WHAT THE TASK REQUIRES
Your answer must contain only the lines from the one containing "split_and!; [done..|]. rewrite" through the end of the entries below, reproduced character for character.

---- INFORMATION GIVEN

(* ===== verification/Sockets.v ===== *)
(** * What a client reads

    The application with the channel and the write task of every connection:
    what the tasks put on a channel goes through its bounded queue to the
    socket, as far as there is room and the task is there to write it. *)
From S2P Require Import Prelude.
From S2P Require Import Protocol.
From S2P Require Import Ids.
From S2P Require Import Room.
From S2P Require Import NetAddr.
From S2P Require Import ClientIp.
From S2P Require Import Quotas.
From S2P Require Import Logs.
From S2P Require Import Snapshot.
From S2P Require Import Writer.
From S2P Require Import Threads.
From S2P Require Import World.
From S2P Require Import Connection.
From S2P Require Import Outbound.
From S2P Require Import System.
From S2P Require Import Wire.
From S2P Require Import Ownership.
From S2P Require Import Races.
From S2P Require Import Server.
From S2P Require Import ServerThms.
From S2P Require Import StateFile.
From S2P Require Import Promises.
From S2P Require Import PromiseThms.
From S2P Require Import App.
From S2P Require Import AppThms.
From S2P Require Import Sections.

Section sockets.
Context `{HashIter} `{CryptoLib} `{!CryptoLaws _} `{SnapshotLib} `{IpNetLib} `{GovernorLib} `{BodyLimitLib}.

(** serde_json on a message. *)
Variable json : ServerMessage -> option string.

Abbreviation Sockets := (gmap nat Outbound.Outbound).

(** The channel of a connection, which is made with the connection. *)
Definition socket (socks : Sockets) (tx : Sender) : Outbound.Outbound := default new_outbound (socks !! tx).

Definition on_socket (op : outbound_op) (tx : Sender) (socks : Sockets) : Sockets :=
  <[tx := outbound_step json (socket socks tx) op]> socks.

(** A [try_send] of the world's, on the channel it is for. *)
Definition put (socks : Sockets) (a : Action) : Sockets :=
  match a with TrySend tx m => on_socket (OpTrySend m) tx socks | _ => socks end.
Definition put_all (acts : list Action) (socks : Sockets) : Sockets := foldl put socks acts.

(** What has been put on channels between two states. *)
Definition performed (a a' : AppState) : list Action :=
  drop (length (w_actions (sv_world (app_server a)))) (w_actions (sv_world (app_server a'))).

(** A step of a task, which reaches the channels at once, or one of a write task,
    with the fate of its write, its end or its [abort]. *)
Inductive net_step (starts : nat -> prog AppState unit -> Prop)
    : (AppState * gmap nat (prog AppState unit)) * Sockets ->
      (AppState * gmap nat (prog AppState unit)) * Sockets -> Prop :=
| net_task c c' socks :
    pool_step starts c c' -> net_step starts (c, socks) (c', put_all (performed c.1 c'.1) socks)
| net_write c socks tx op :
    (forall m, op <> OpTrySend m) -> net_step starts (c, socks) (c, on_socket op tx socks).

Inductive net_reach (starts : nat -> prog AppState unit -> Prop) (app : AppState)
    : (AppState * gmap nat (prog AppState unit)) * Sockets -> Prop :=
| net_reach_start : net_reach starts app ((app, ∅), ∅)
| net_reach_step cs cs' :
    net_reach starts app cs -> net_step starts cs cs' -> net_reach starts app cs'.

(** ** Each channel has a history of its own *)

Definition history (acts : list Action) (tx : Sender) (ob : Outbound.Outbound) : Prop :=
  exists ops, ob = run_outbound json ops new_outbound
    /\ offered ops = omap (fun a => match a with
         | TrySend tx' msg => if decide (tx' = tx) then Some msg else None
         | _ => None end) acts.

Lemma socket_insert socks tx tx' ob :
  socket (<[tx' := ob]> socks) tx = if decide (tx' = tx) then ob else socket socks tx.
Proof.
  unfold socket. destruct (decide (tx' = tx)) as [->|Hne]; [by rewrite lookup_insert_eq|].
  by rewrite lookup_insert_ne.
Qed.

Lemma history_put acts socks a tx :
  history acts tx (socket socks tx) -> history (acts ++ [a]) tx (socket (put socks a) tx).
Proof.
  intros (ops & Hob & Hops). unfold history. rewrite omap_app. destruct a as [tx' m| | |]; cbn [put omap list_omap];
    [|exists ops; by rewrite app_nil_r..].
  unfold on_socket. rewrite socket_insert. destruct (decide (tx' = tx)) as [->|].
  - exists (ops ++ [OpTrySend m]). split; [|unfold offered; rewrite omap_app; by f_equal].
    unfold run_outbound. rewrite foldl_app. cbn [foldl]. unfold run_outbound in Hob. by rewrite <- Hob.
  - exists ops. by rewrite app_nil_r.
Qed.

Lemma history_put_all acts acts' socks tx :
  history acts tx (socket socks tx) -> history (acts ++ acts') tx (socket (put_all acts' socks) tx).
Proof.
  revert acts socks. induction acts' as [|a acts' IH]; intros acts socks Hh; cbn [put_all foldl];
    [by rewrite app_nil_r|].
  rewrite cons_middle, app_assoc. apply IH. by apply history_put.
Qed.

Lemma history_write acts socks tx tx' op :
  (forall m, op <> OpTrySend m) ->
  history acts tx (socket socks tx) -> history acts tx (socket (on_socket op tx' socks) tx).
Proof.
  intros Hop (ops & Hob & Hops). unfold on_socket. rewrite socket_insert.
  destruct (decide (tx' = tx)) as [->|]; [|by exists ops].
  exists (ops ++ [op]). unfold run_outbound in *. rewrite foldl_app, Hob. split; [done|].
  unfold offered. rewrite omap_app. destruct op; try (by rewrite app_nil_r). by destruct (Hop msg).
Qed.

Lemma pool_task {W} (starts : nat -> prog W unit -> Prop) w0 c c' :
  pool_reach starts w0 c -> pool_step starts c c' -> pool_reach starts w0 c'.
Proof. intros. by eapply pool_reach_step. Qed.

(** What was put on channels is never taken back. *)
Lemma performed_app clock fails app c c' :
  pool_reach (app_starts clock fails) app c -> pool_step (app_starts clock fails) c c' ->
  w_actions (sv_world (app_server c'.1)) = w_actions (sv_world (app_server c.1)) ++ performed c.1 c'.1.
Proof.
  intros Hpool Hstep.
  destruct (step_each _ _ (app_moves clock fails) c c') as [_ Hmoves]; [|done|].
  { exact (proj1 (reach_each _ _ (app_moves clock fails) _ _ Hpool)). }
  unfold performed. destruct Hmoves as [->|[_ [acts ->]]]; [by rewrite drop_all, app_nil_r|by rewrite drop_app_length].
Qed.

Lemma net_history clock fails app c socks :
  w_actions (sv_world (app_server app)) = [] ->
  net_reach (app_starts clock fails) app (c, socks) ->
  pool_reach (app_starts clock fails) app c
  /\ forall tx, history (w_actions (sv_world (app_server c.1))) tx (socket socks tx).
Proof.
  intros Hempty Hreach. remember (c, socks) as cs eqn:Hcs. revert c socks Hcs.
  induction Hreach as [|cs cs' _ IH Hstep]; intros c socks Hcs.
  { injection Hcs as <- <-. split; [constructor|]. intros tx. cbn [fst]. rewrite Hempty. by exists []. }
  destruct Hstep as [c0 c1 socks0 Htask|c0 socks0 tx0 op Hop]; injection Hcs as -> <-;
    destruct (IH _ _ eq_refl) as [Hpool Hhist].
  - split; [by eapply pool_task|]. intros tx.
    rewrite (performed_app clock fails app c0 c) by done. by apply history_put_all.
  - split; [done|]. intros tx. by apply history_write.
Qed.

(** A run in which the write tasks have not moved yet. *)
Lemma pool_net clock fails app c :
  w_actions (sv_world (app_server app)) = [] ->
  pool_reach (app_starts clock fails) app c ->
  net_reach (app_starts clock fails) app (c, put_all (w_actions (sv_world (app_server c.1))) ∅).
Proof.
  intros Hempty. induction 1 as [|c c' Hpool IH Hstep].
  { cbn [fst]. rewrite Hempty. constructor. }
  replace (put_all (w_actions (sv_world (app_server c'.1))) ∅)
    with (put_all (performed c.1 c'.1) (put_all (w_actions (sv_world (app_server c.1))) ∅)).
  { by eapply net_reach_step, net_task. }
  unfold put_all. rewrite <- foldl_app. f_equal. symmetry.
  apply (performed_app clock fails app c c'); done.
Qed.

(** ** What is read *)

Lemma omap_prefix {A B} (f : A -> option B) l l1 l2 :
  omap f l = l1 ++ l2 -> exists a b, l = a ++ b /\ omap f a = l1.
Proof.
  revert l1. induction l as [|x l IH]; intros l1 Heq.
  { exists [], []. destruct l1; [done|discriminate Heq]. }
  destruct l1 as [|y l1]; [by exists [], (x :: l)|]. cbn [omap list_omap] in Heq.
  destruct (f x) as [y'|] eqn:Hx.
  - injection Heq as -> Heq. destruct (IH l1 Heq) as (a & b & -> & Ha).
    exists (x :: a), b. split; [done|]. cbn [omap list_omap]. by rewrite Hx, Ha.
  - destruct (IH (y :: l1) Heq) as (a & b & -> & Ha).
    exists (x :: a), b. split; [done|]. cbn [omap list_omap]. by rewrite Hx, Ha.
Qed.

Lemma in_inbox tx w m : m ∈ inbox tx w -> TrySend tx m ∈ w_actions w.
Proof.
  unfold inbox. intros (a & Ha & Hm)%list_elem_of_omap. destruct a as [tx' m'| | |]; try discriminate Hm.
  destruct (decide (tx' = tx)) as [->|]; [|discriminate Hm]. by injection Hm as ->.
Qed.

Lemma starts_conform t p : own_starts (fun _ => false) t p -> starts_presenting (fun _ _ => True) t p.
Proof.
  destruct 1; [apply presenting_connection|apply presenting_cleanup|apply presenting_captures|by apply presenting_logs].
  apply Forall_true. intros a. unfold frame_presents. by repeat case_match.
Qed.

(** A message on channel [tx] conforms, it was sent there at some moment, and
    whenever it was sent there, what it says of the state file holds. *)
Definition true_message (s : Server) (tx : Sender) (m : ServerMessage) : Prop :=
  conforms m = true
  /\ (exists t k, sent_at s t k tx m)
  /\ forall t k, sent_at s t k tx m ->
       (forall sid id, m = left_reply sid id -> left_holds s t k tx sid id)
       /\ (forall sid, m = ended_message sid -> ended_holds s t k tx sid).

Lemma sent_true config fs now inow app clock fails a ps tx m :
  startup config fs now inow = Some app -> at_most_seven (fs !! cfg_state_file config) ->
  pool_reach (app_starts clock fails) app (a, ps) -> small (app_server a) ->
  TrySend tx m ∈ w_actions (sv_world (app_server a)) -> true_message (app_server a) tx m.
Proof.
  intros Hstart Hseven Hreach Hsmall Hsent.
  destruct (app_matched _ _ _ _ _ _ _ _ _ Hstart Hreach) as (ps' & Hserver & _).
  destruct (server_matched (own_starts (fun _ => false)) ltac:(intros; apply own_starts_captures) _ _ _ _ eq_refl Hserver)
    as (ps'' & Hworld & _).
  apply (pool_reach_mono _ (starts_presenting (fun _ _ => True))) in Hworld; [|apply starts_conform].
  destruct (pool_emits (allowed (fun _ _ => True) (fun _ => True)) _ _ _ _
    ltac:(intros; by eapply presenting_emits) Hworld) as [(acts & Hacts & Hall) _].
  cbn [boot_server sv_world] in Hacts. rewrite boot_actions, app_nil_l in Hacts.
  pose proof (load_snapshot_bootable _ now inow Hseven) as Hboot.
  split_and!.
  - rewrite Forall_forall in Hall. rewrite Hacts in Hsent. by destruct (Hall _ Hsent) as [[Hc _] _].
  - by apply (kp_log _ (reach_kept _ _ Hboot _ _ Hserver)).
  - intros t k. by apply (sent_holds _ _ Hboot _ _ _ _ _ _ Hserver Hsmall).
Qed.

(** C9: what a client reads.  In every run of the application and of the
    write tasks of its connections, whatever becomes of their writes and
    whenever they are aborted: the texts on a client's socket are messages
    that the tasks have put on its channel, in that order, none twice; at most
    64 more wait in the channel; and each message that is read has the shape
    the protocol gives its type, was sent at some moment, and if it is [left] or
    [ended], then whenever it was sent on the channel it answered a [leave] or
    an [endSession] that was just finished, and what it says of the state file
    is true ([left_holds], [ended_holds]). *)
Theorem client_reads config fs now inow app clock fails a ps socks tx
    (Hstart : startup config fs now inow = Some app)
    (Hseven : at_most_seven (fs !! cfg_state_file config))
    (Hreach : net_reach (app_starts clock fails) app ((a, ps), socks))
    (Hsmall : small (app_server a)) :
  let ob := socket socks tx in
  length (ob_queue ob) <= OUTBOUND_CHANNEL_CAPACITY
  /\ exists read, texts (ob_wire ob) = omap json read
       /\ read `sublist_of` inbox tx (sv_world (app_server a))
       /\ Forall (true_message (app_server a) tx) read.
Proof.
  intros ob. assert (Hempty : w_actions (sv_world (app_server app)) = []).
  { rewrite (startup_server _ _ _ _ _ Hstart). apply boot_actions. }
  destruct (net_history _ _ _ _ _ Hempty Hreach) as [Hpool Hhist].
  destruct (Hhist tx) as (ops & Hob & Hops). fold ob in Hob.
  destruct (run_outbound_ok json ops new_outbound) as [Hlen _ [rest Hrest]].
  { split; [cbn; lia|done|by exists []]. }
  destruct (run_outbound_accepted json ops new_outbound) as (l & Hl & Hsub & _).
  rewrite <- Hob in Hlen, Hrest, Hl. cbn [new_outbound ob_accepted] in Hl; rewrite app_nil_l in Hl. rewrite Hl in Hrest.
  apply omap_prefix in Hrest as (read & unread & -> & Hread).
  split; [done|]. exists read.
  assert (Hin : read `sublist_of` inbox tx (sv_world (app_server a))).
  { unfold inbox. cbn [fst] in Hops. rewrite <- Hops. etrans; [|exact Hsub]. by apply sublist_inserts_r. }
  split_and!; [done..|]. rewrite Forall_forall. intros m Hm.
  eapply sent_true; [done..|]. apply (in_inbox tx). by eapply elem_of_sublist.
Qed.
End sockets.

--------

RESULT
  split_and!; [done..|]. rewrite Forall_forall. intros m Hm.
  eapply sent_true; [done..|]. apply (in_inbox tx). by eapply elem_of_sublist.
Qed.
End sockets.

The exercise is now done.